## Task requirements
Print the data exactly, leaving nothing out.

## Data provided
(** [GetReadableRegions] shows a prefix of the readable bytes, all of them when the
    [iov] is not filled, in at most [iov_count] regions. *)
Lemma GetReadableRegions_spec st cnt :
  Inv st → 0 < cnt →
  let rs := GetReadableRegions st cnt in
  ∃ m, regions_bytes st rs = Some (slice (total_bytes_read st) m)
    ∧ 0 <= m <= ReadableBytes st ∧ zlen rs <= cnt ∧ zlen rs <= blocks_count st + 1
    ∧ (0 < ReadableBytes st → 0 < m) ∧ (zlen rs < cnt → m = ReadableBytes st).
Proof.
  intros HI Hcnt rs. unfold rs, GetReadableRegions. pose proof (readable_nonneg st HI) as Hr0.
  pose proof (inv_cap st HI) as Hc. pose proof (next_block_bounds st Hc) as Hs.
  destruct (Z.eqb_spec (ReadableBytes st) 0) as [E0|E0].
  { exists 0. rewrite (@zlen_nil iovec). split_and!; done || lia. }
  pose proof (first_region st HI ltac:(lia)) as Hf. cbv zeta in Hf |- *.
  destruct (FirstMissing_spec st HI) as (HFM&_).
  assert (HR : ReadableBytes st = FirstMissingByte st - total_bytes_read st) by done.
  destruct ((_ =? _) && _) eqn:Eone.
  { exists (ReadableBytes st). cbn [regions_bytes].
    rewrite (region_run st (total_bytes_read st)); try done; try lia.
    rewrite app_nil_r, zlen_cons, (@zlen_nil iovec). split_and!; done || lia. }
  destruct Hf as (Hf1&Hf2&Hf3). clear Eone.
  pose proof (middle_regions_spec (Z.to_nat (blocks_count st)) st 1 cnt HI ltac:(lia) ltac:(lia) Hf2) as Hm.
  cbv zeta in Hm. destruct (middle_regions _ st _ _ 1 cnt) as [mid used].
  destruct Hm as (H1&H2&H3&H4&H5&H6).
  assert (Hfirst : iov_bytes st (mk_iovec (NextBlockToRead st) (ReadOffset st)
    (GetBlockCapacity st (NextBlockToRead st) - ReadOffset st))
    = Some (slice (total_bytes_read st) (block_start st 1 - total_bytes_read st))).
  { replace (block_start st 1 - total_bytes_read st)
      with (GetBlockCapacity st (NextBlockToRead st) - ReadOffset st) by lia.
    apply region_run; try done; lia. }
  assert (Hmid : regions_bytes st (mk_iovec (NextBlockToRead st) (ReadOffset st)
    (GetBlockCapacity st (NextBlockToRead st) - ReadOffset st) :: mid)
    = Some (slice (total_bytes_read st) (block_start st used - total_bytes_read st))).
  { cbn [regions_bytes]. rewrite Hfirst, H5.
    replace (block_start st 1) with (total_bytes_read st + (block_start st 1 - total_bytes_read st)) at 2 by lia.
    rewrite slice_split by lia. do 2 f_equal. lia. }
  destruct (Z.ltb_spec used cnt) as [Hlt|Hge].
  - exists (ReadableBytes st). specialize (H6 Hlt).
    pose proof (offset_after_block st used (FirstMissingByte st - 1) Hc ltac:(lia) ltac:(lia)) as He.
    destruct (Z.eqb_spec (GetBlockIndex st (FirstMissingByte st - 1)) (block_after st used)); [|done].
    destruct (block_start_position st used Hc ltac:(lia)) as (Hpos&_&_).
    split.
    + rewrite app_comm_cons. erewrite regions_bytes_app; [|exact Hmid|].
      2:{ cbn [regions_bytes]. rewrite (region_run st (block_start st used)); try lia; [done|done| | |].
          - rewrite e. unfold GetBlockIndex. rewrite Hpos. unfold kBlockSizeBytes.
            by rewrite Z.div_mul by done.
          - unfold GetInBlockOffset. rewrite Hpos. unfold kBlockSizeBytes. by rewrite Z.mod_mul.
          - rewrite e. lia. }
      rewrite app_nil_r.
      replace (block_start st used) with (total_bytes_read st + (block_start st used - total_bytes_read st)) at 2 by lia.
      rewrite slice_split by lia. do 2 f_equal. lia.
    + autorewrite with zlen. split_and!; lia.
  - exists (block_start st used - total_bytes_read st). rewrite app_nil_r. split; [exact Hmid|].
    autorewrite with zlen. split_and!; lia.
Qed.

(** ** The operations on every branch *)

Lemma with_prefetched_inv st n : Inv st → Inv (with_prefetched st n).
Proof. intros []. by split. Qed.

Lemma Readv_spec st iov :
  Inv st →
  let n := Z.min (iov_total iov) (ReadableBytes st) in
  ∃ st', Readv st iov = (QUIC_NO_ERROR, st', slice (total_bytes_read st) n) ∧ consumed st st' n.
Proof.
  intros HI n. destruct (Readv_all_spec st iov [] HI) as (st1&E&HI1&?&?&?).
  unfold Readv. rewrite E. eexists. split; [done|]. split; [by apply with_prefetched_inv|done].
Qed.

Lemma MarkConsumed_spec st n :
  Inv st → 0 <= n →
  if ReadableBytes st <? n then MarkConsumed st n = (st, false)
  else ∃ st', MarkConsumed st n = (st', true) ∧ consumed st st' n.
Proof.
  intros HI Hn. unfold MarkConsumed. destruct (Z.ltb_spec (ReadableBytes st) n); [done|].
  destruct (MarkConsumed_loop_spec (Z.to_nat n) st n HI) as (HI1&?&?&?); [lia|lia|].
  eexists. split; [done|]. split; [by apply with_prefetched_inv|done].
Qed.

(** What was received, up to an offset that nothing received reaches. *)
Lemma FlushBufferedFrames_spec st :
  Inv st →
  let '(st', n) := FlushBufferedFrames st in
  Inv st' ∧ total_bytes_read st' = NextExpectedByte st ∧ n = NextExpectedByte st - total_bytes_read st
  ∧ ReadableBytes st' = 0 ∧ max_buffer_capacity_bytes st' = max_buffer_capacity_bytes st.
Proof.
  intros HI. unfold FlushBufferedFrames.
  assert (Hn : 0 <= NextExpectedByte st).
  { unfold NextExpectedByte, IntervalSet.rbegin. destruct (last (bytes_received st)) as [l|] eqn:E; [|done].
    assert (IntervalSet.den (bytes_received st) (imax l - 1)) as Hd.
    { apply IntervalSet.den_elem. exists l. apply last_Some_elem_of in E. split; [done|].
      pose proof (IntervalSet.valid_nonempty _ _ (inv_valid _ HI) E). unfold Interval.den. lia. }
    pose proof (inv_range _ HI _ Hd). lia. }
  set (st1 := mk _ _ _ _ _ _).
  assert (HI' : Inv (Clear st1)) by (apply Clear_inv; [apply (inv_cap _ HI)|exact Hn|apply (inv_wf _ HI)]).
  split; [done|]. split; [done|]. split; [done|]. split; [|done].
  pose proof (readable_nonneg _ HI') as H0. destruct (FirstMissing_spec _ HI') as (_&Hd&_&_).
  unfold ReadableBytes in *.
  destruct (Z.le_gt_cases (FirstMissingByte (Clear st1)) (total_bytes_read (Clear st1))); [lia|].
  exfalso. specialize (Hd (NextExpectedByte st) ltac:(simpl in *; lia)).
  cbn [Clear bytes_received st1 total_bytes_read] in Hd.
  destruct (IntervalSet.Add_lemma [] (Interval.mk 0 (NextExpectedByte st)) IntervalSet.valid_nil) as [_ Hden].
  unfold IntervalSet.Clear in Hd. rewrite Hden, IntervalSet.den_nil in Hd.
  unfold Interval.den in Hd. simpl in Hd. lia.
Qed.
End copy.

(** ** The client's view

    A client feeds frames and takes bytes, through [Readv] or by looking at the
    regions and marking a prefix of them consumed. *)
Inductive op :=
  | OpFrame (off : Z) (data : list Z)
  | OpReadv (iov : list Z)
  | OpConsume (iov_count : Z) (n : Z)
  | OpPrefetch.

## Task solution
(** [GetReadableRegions] shows a prefix of the readable bytes, all of them when the
    [iov] is not filled, in at most [iov_count] regions. *)
Lemma GetReadableRegions_spec st cnt :
  Inv st → 0 < cnt →
  let rs := GetReadableRegions st cnt in
  ∃ m, regions_bytes st rs = Some (slice (total_bytes_read st) m)
    ∧ 0 <= m <= ReadableBytes st ∧ zlen rs <= cnt ∧ zlen rs <= blocks_count st + 1
    ∧ (0 < ReadableBytes st → 0 < m) ∧ (zlen rs < cnt → m = ReadableBytes st).
Proof.
  intros HI Hcnt rs. unfold rs, GetReadableRegions. pose proof (readable_nonneg st HI) as Hr0.
  pose proof (inv_cap st HI) as Hc. pose proof (next_block_bounds st Hc) as Hs.
  destruct (Z.eqb_spec (ReadableBytes st) 0) as [E0|E0].
  { exists 0. rewrite (@zlen_nil iovec). split_and!; done || lia. }
  pose proof (first_region st HI ltac:(lia)) as Hf. cbv zeta in Hf |- *.
  destruct (FirstMissing_spec st HI) as (HFM&_).
  assert (HR : ReadableBytes st = FirstMissingByte st - total_bytes_read st) by done.
  destruct ((_ =? _) && _) eqn:Eone.
  { exists (ReadableBytes st). cbn [regions_bytes].
    rewrite (region_run st (total_bytes_read st)); try done; try lia.
    rewrite app_nil_r, zlen_cons, (@zlen_nil iovec). split_and!; done || lia. }
  destruct Hf as (Hf1&Hf2&Hf3). clear Eone.
  pose proof (middle_regions_spec (Z.to_nat (blocks_count st)) st 1 cnt HI ltac:(lia) ltac:(lia) Hf2) as Hm.
  cbv zeta in Hm. destruct (middle_regions _ st _ _ 1 cnt) as [mid used].
  destruct Hm as (H1&H2&H3&H4&H5&H6).
  assert (Hfirst : iov_bytes st (mk_iovec (NextBlockToRead st) (ReadOffset st)
    (GetBlockCapacity st (NextBlockToRead st) - ReadOffset st))
    = Some (slice (total_bytes_read st) (block_start st 1 - total_bytes_read st))).
  { replace (block_start st 1 - total_bytes_read st)
      with (GetBlockCapacity st (NextBlockToRead st) - ReadOffset st) by lia.
    apply region_run; try done; lia. }
  assert (Hmid : regions_bytes st (mk_iovec (NextBlockToRead st) (ReadOffset st)
    (GetBlockCapacity st (NextBlockToRead st) - ReadOffset st) :: mid)
    = Some (slice (total_bytes_read st) (block_start st used - total_bytes_read st))).
  { cbn [regions_bytes]. rewrite Hfirst, H5.
    replace (block_start st 1) with (total_bytes_read st + (block_start st 1 - total_bytes_read st)) at 2 by lia.
    rewrite slice_split by lia. do 2 f_equal. lia. }
  destruct (Z.ltb_spec used cnt) as [Hlt|Hge].
  - exists (ReadableBytes st). specialize (H6 Hlt).
    pose proof (offset_after_block st used (FirstMissingByte st - 1) Hc ltac:(lia) ltac:(lia)) as He.
    destruct (Z.eqb_spec (GetBlockIndex st (FirstMissingByte st - 1)) (block_after st used)); [|done].
    destruct (block_start_position st used Hc ltac:(lia)) as (Hpos&_&_).
    split.
    + rewrite app_comm_cons. erewrite regions_bytes_app; [|exact Hmid|].
      2:{ cbn [regions_bytes]. rewrite (region_run st (block_start st used)); try lia; [done|done| | |].
          - rewrite e. unfold GetBlockIndex. rewrite Hpos. unfold kBlockSizeBytes.
            by rewrite Z.div_mul by done.
          - unfold GetInBlockOffset. rewrite Hpos. unfold kBlockSizeBytes. by rewrite Z.mod_mul.
          - rewrite e. lia. }
      rewrite app_nil_r.
      replace (block_start st used) with (total_bytes_read st + (block_start st used - total_bytes_read st)) at 2 by lia.
      rewrite slice_split by lia. do 2 f_equal. lia.
    + autorewrite with zlen. split_and!; lia.
  - exists (block_start st used - total_bytes_read st). rewrite app_nil_r. split; [exact Hmid|].
    autorewrite with zlen. split_and!; lia.
Qed.

(** ** The operations on every branch *)

Lemma with_prefetched_inv st n : Inv st → Inv (with_prefetched st n).
Proof. intros []. by split. Qed.

Lemma Readv_spec st iov :
  Inv st →
  let n := Z.min (iov_total iov) (ReadableBytes st) in
  ∃ st', Readv st iov = (QUIC_NO_ERROR, st', slice (total_bytes_read st) n) ∧ consumed st st' n.
Proof.
  intros HI n. destruct (Readv_all_spec st iov [] HI) as (st1&E&HI1&?&?&?).
  unfold Readv. rewrite E. eexists. split; [done|]. split; [by apply with_prefetched_inv|done].
Qed.

Lemma MarkConsumed_spec st n :
  Inv st → 0 <= n →
  if ReadableBytes st <? n then MarkConsumed st n = (st, false)
  else ∃ st', MarkConsumed st n = (st', true) ∧ consumed st st' n.
Proof.
  intros HI Hn. unfold MarkConsumed. destruct (Z.ltb_spec (ReadableBytes st) n); [done|].
  destruct (MarkConsumed_loop_spec (Z.to_nat n) st n HI) as (HI1&?&?&?); [lia|lia|].
  eexists. split; [done|]. split; [by apply with_prefetched_inv|done].
Qed.

(** What was received, up to an offset that nothing received reaches. *)
Lemma FlushBufferedFrames_spec st :
  Inv st →
  let '(st', n) := FlushBufferedFrames st in
  Inv st' ∧ total_bytes_read st' = NextExpectedByte st ∧ n = NextExpectedByte st - total_bytes_read st
  ∧ ReadableBytes st' = 0 ∧ max_buffer_capacity_bytes st' = max_buffer_capacity_bytes st.
Proof.
  intros HI. unfold FlushBufferedFrames.
  assert (Hn : 0 <= NextExpectedByte st).
  { unfold NextExpectedByte, IntervalSet.rbegin. destruct (last (bytes_received st)) as [l|] eqn:E; [|done].
    assert (IntervalSet.den (bytes_received st) (imax l - 1)) as Hd.
    { apply IntervalSet.den_elem. exists l. apply last_Some_elem_of in E. split; [done|].
      pose proof (IntervalSet.valid_nonempty _ _ (inv_valid _ HI) E). unfold Interval.den. lia. }
    pose proof (inv_range _ HI _ Hd). lia. }
  set (st1 := mk _ _ _ _ _ _).
  assert (HI' : Inv (Clear st1)) by (apply Clear_inv; [apply (inv_cap _ HI)|exact Hn|apply (inv_wf _ HI)]).
  split; [done|]. split; [done|]. split; [done|]. split; [|done].
  pose proof (readable_nonneg _ HI') as H0. destruct (FirstMissing_spec _ HI') as (_&Hd&_&_).
  unfold ReadableBytes in *.
  destruct (Z.le_gt_cases (FirstMissingByte (Clear st1)) (total_bytes_read (Clear st1))); [lia|].
  exfalso. specialize (Hd (NextExpectedByte st) ltac:(simpl in *; lia)).
  cbn [Clear bytes_received st1 total_bytes_read] in Hd.
  destruct (IntervalSet.Add_lemma [] (Interval.mk 0 (NextExpectedByte st)) IntervalSet.valid_nil) as [_ Hden].
  unfold IntervalSet.Clear in Hd. rewrite Hden, IntervalSet.den_nil in Hd.
  unfold Interval.den in Hd. simpl in Hd. lia.
Qed.
End copy.

(** ** The client's view

    A client feeds frames and takes bytes, through [Readv] or by looking at the
    regions and marking a prefix of them consumed. *)
Inductive op :=
  | OpFrame (off : Z) (data : list Z)
  | OpReadv (iov : list Z)
  | OpConsume (iov_count : Z) (n : Z)
  | OpPrefetch.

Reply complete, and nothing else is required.